* WHAT IS BEING ASKED:
From the records below, please repeat exactly the line that has "pose proof Hs", the line that has "pm_binding m' cur", and every line between them, and nothing else.

* AVAILABLE DATA:
(** Exit codes are kept until reaping, and reaping happens exactly once.
    After [request_exit id code] on a ready or running process, the process cannot
    be started, exited again or aborted, its exit code reads back as [code], and
    [reap] returns that code with the process's image and binding and frees the
    slot; after that the identifier is invalid for every operation. *)
Theorem exit_then_reap_once m id code m1 :
  pm_wf m -> request_exit m id code = (Ok tt, m1) ->
  exists slot image m2,
    pm_slot m id = Ok slot /\ sl_image slot = Some image /\
    pm_state m1 id = Ok ProcExited /\ pm_exit_code m1 id = Ok (Some code) /\
    pm_start m1 id = (Err InvalidTransition, m1) /\
    (forall code', request_exit m1 id code' = (Err InvalidTransition, m1)) /\
    abort_ready m1 id = (Err InvalidTransition, m1) /\
    reap m1 id = (Ok (mkReaped id image (sl_binding slot) code), m2) /\
    pm_contains m2 id = false /\ reap m2 id = (Err InvalidProcess, m2) /\
    (forall id', pid_slot id' <> pid_slot id -> pm_slot m2 id' = pm_slot m id').
Proof.
  intros Hw He. pose proof (exit_cases m id code) as Hc. rewrite He in Hc.
  destruct Hc as (slot & Hs & _ & ->).
  pose proof Hs as (Hl & Hg & Hne)%pm_slot_Ok.
  destruct (sw_live _ _ (live_slot_wf m id slot Hw Hs) Hne) as [[image Hi] _].
  set (slot' := mkSlot _ _ _ _ _). set (m1 := put_slot m id slot').
  assert (Hs1 : pm_slot m1 id = Ok slot') by (by apply (put_slot_eq m id slot)).
  set (m2 := mkManager (<[pid_slot id := Slot_cleared (sl_generation slot)]> (pm_slots m1)) (pid_slot id)).
  assert (Hs2 : pm_slot m2 id = Err InvalidProcess).
  { unfold pm_slot. cbn [m2 pm_slots]. rewrite list_lookup_insert_eq; [by rewrite orb_true_r|].
    unfold m1. cbn [put_slot pm_slots]. rewrite length_insert. by eapply lookup_lt_Some. }
  exists slot, image, m2. split_and!; try done.
  - unfold pm_state. by rewrite Hs1.
  - unfold pm_exit_code. by rewrite Hs1.
  - unfold pm_start. by rewrite Hs1.
  - intros code'. unfold request_exit. by rewrite Hs1.
  - unfold abort_ready. by rewrite Hs1.
  - unfold reap. rewrite Hs1. simpl. by rewrite Hi.
  - unfold pm_contains. by rewrite Hs2.
  - unfold reap. by rewrite Hs2.
  - intros id' Hne'. unfold pm_slot, m2, m1, put_slot. cbn [pm_slots].
    by rewrite !list_lookup_insert_ne by done.
Qed.

Lemma exit_then_reap_once_witness :
  let m1 := (request_exit demo_pm proc_a 42).2 in
  pm_exit_code m1 proc_a = Ok (Some 42) /\ exists image b m2,
    reap m1 proc_a = (Ok (mkReaped proc_a image b 42), m2).
Proof.
  intros m1.
  destruct (exit_then_reap_once demo_pm proc_a 42 m1 demo_pm_wf) as (slot & image & m2 & _ & _ & _ & H1 & _ & _ & _ & H2 & _);
    [vm_compute; reflexivity|]. split; [exact H1|]. exists image, (sl_binding slot), m2. exact H2.
Defined.

(** A userspace yield is atomic in the registry: it succeeds exactly when the
    current process runs, the successor is ready and both are bound; then the two
    exchange states and every other process is untouched; otherwise nothing
    changes. *)
Theorem yield_to_atomic m cur succ :
  pm_wf m -> pid_ok cur -> pid_ok succ ->
  match yield_to m cur succ with
  | (Ok _, m') =>
      cur <> succ /\ pm_state m cur = Ok ProcRunning /\ pm_state m succ = Ok ProcReady /\
      pm_state m' cur = Ok ProcReady /\ pm_state m' succ = Ok ProcRunning /\
      pm_binding m' cur = pm_binding m cur /\ pm_binding m' succ = pm_binding m succ /\
      (forall id, pid_slot id <> pid_slot cur -> pid_slot id <> pid_slot succ ->
         pm_slot m' id = pm_slot m id)
  | (Err _, m') => m' = m /\
      (forall cb sb, cur <> succ -> pm_state m cur = Ok ProcRunning -> pm_state m succ = Ok ProcReady ->
         pm_binding m cur = Ok (Some cb) -> pm_binding m succ = Ok (Some sb) -> False)
  | (Panic, _) => False
  end.
Proof.
  intros Hw Hpc Hps. pose proof (yield_cases m cur succ Hpc Hps) as Hc.
  pose proof (fun cb sb => yield_complete m cur succ cb sb Hpc Hps) as Hcomp.
  destruct (yield_to m cur succ) as [[[]|e|] m']; [| |done].
  2: { split; [done|]. intros cb sb H1 H2 H3 H4 H5. by destruct (Hcomp cb sb H1 H2 H3 H4 H5). }
  clear Hcomp.
  destruct Hc as (cs & ss & Hne & Hc & Hs & Hcst & Hsst & Hcb & Hsb & ->).
  pose proof (live_slots_distinct m cur succ cs ss Hpc Hps Hc Hs Hne) as Hd.
  set (m1 := put_slot m cur (with_pstate cs ProcReady)).
  assert (H1 : pm_slot m1 cur = Ok (with_pstate cs ProcReady)) by (by apply (put_slot_eq m cur cs)).
  assert (H2 : pm_slot m1 succ = Ok ss) by (unfold m1; rewrite put_slot_ne by congruence; done).
  assert (H3 : pm_slot (put_slot m1 succ (with_pstate ss ProcRunning)) succ
               = Ok (with_pstate ss ProcRunning)) by (by apply (put_slot_eq m1 succ ss)).
  assert (H4 : pm_slot (put_slot m1 succ (with_pstate ss ProcRunning)) cur = Ok (with_pstate cs ProcReady))
    by (by rewrite put_slot_ne).
  unfold pm_state, pm_binding. rewrite H3, H4, Hc, Hs. simpl. rewrite Hcst, Hsst.
  split_and!; try done. intros id Hid1 Hid2. unfold m1. by rewrite !put_slot_ne.
Qed.

Lemma yield_to_atomic_witness :
  pm_state (yield_to demo_pm proc_a proc_b).2 proc_a = Ok ProcReady /\
  pm_state (yield_to demo_pm proc_a proc_b).2 proc_b = Ok ProcRunning.
Proof.
  pose proof (yield_to_atomic demo_pm proc_a proc_b demo_pm_wf) as Hy.
  specialize (Hy ltac:(vm_compute; discriminate) ltac:(vm_compute; discriminate)).
  assert (Hok : is_ok (yield_to demo_pm proc_a proc_b).1 = true) by (vm_compute; reflexivity).
  destruct (yield_to demo_pm proc_a proc_b) as [[[]|e|] m']; [|discriminate..].
  split; apply Hy.
Defined.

* RESULT OF THIS TASK:
  pose proof Hs as (Hl & Hg & Hne)%pm_slot_Ok.
  destruct (sw_live _ _ (live_slot_wf m id slot Hw Hs) Hne) as [[image Hi] _].
  set (slot' := mkSlot _ _ _ _ _). set (m1 := put_slot m id slot').
  assert (Hs1 : pm_slot m1 id = Ok slot') by (by apply (put_slot_eq m id slot)).
  set (m2 := mkManager (<[pid_slot id := Slot_cleared (sl_generation slot)]> (pm_slots m1)) (pid_slot id)).
  assert (Hs2 : pm_slot m2 id = Err InvalidProcess).
  { unfold pm_slot. cbn [m2 pm_slots]. rewrite list_lookup_insert_eq; [by rewrite orb_true_r|].
    unfold m1. cbn [put_slot pm_slots]. rewrite length_insert. by eapply lookup_lt_Some. }
  exists slot, image, m2. split_and!; try done.
  - unfold pm_state. by rewrite Hs1.
  - unfold pm_exit_code. by rewrite Hs1.
  - unfold pm_start. by rewrite Hs1.
  - intros code'. unfold request_exit. by rewrite Hs1.
  - unfold abort_ready. by rewrite Hs1.
  - unfold reap. rewrite Hs1. simpl. by rewrite Hi.
  - unfold pm_contains. by rewrite Hs2.
  - unfold reap. by rewrite Hs2.
  - intros id' Hne'. unfold pm_slot, m2, m1, put_slot. cbn [pm_slots].
    by rewrite !list_lookup_insert_ne by done.
Qed.

Lemma exit_then_reap_once_witness :
  let m1 := (request_exit demo_pm proc_a 42).2 in
  pm_exit_code m1 proc_a = Ok (Some 42) /\ exists image b m2,
    reap m1 proc_a = (Ok (mkReaped proc_a image b 42), m2).
Proof.
  intros m1.
  destruct (exit_then_reap_once demo_pm proc_a 42 m1 demo_pm_wf) as (slot & image & m2 & _ & _ & _ & H1 & _ & _ & _ & H2 & _);
    [vm_compute; reflexivity|]. split; [exact H1|]. exists image, (sl_binding slot), m2. exact H2.
Defined.

(** A userspace yield is atomic in the registry: it succeeds exactly when the
    current process runs, the successor is ready and both are bound; then the two
    exchange states and every other process is untouched; otherwise nothing
    changes. *)
Theorem yield_to_atomic m cur succ :
  pm_wf m -> pid_ok cur -> pid_ok succ ->
  match yield_to m cur succ with
  | (Ok _, m') =>
      cur <> succ /\ pm_state m cur = Ok ProcRunning /\ pm_state m succ = Ok ProcReady /\
      pm_state m' cur = Ok ProcReady /\ pm_state m' succ = Ok ProcRunning /\
      pm_binding m' cur = pm_binding m cur /\ pm_binding m' succ = pm_binding m succ /\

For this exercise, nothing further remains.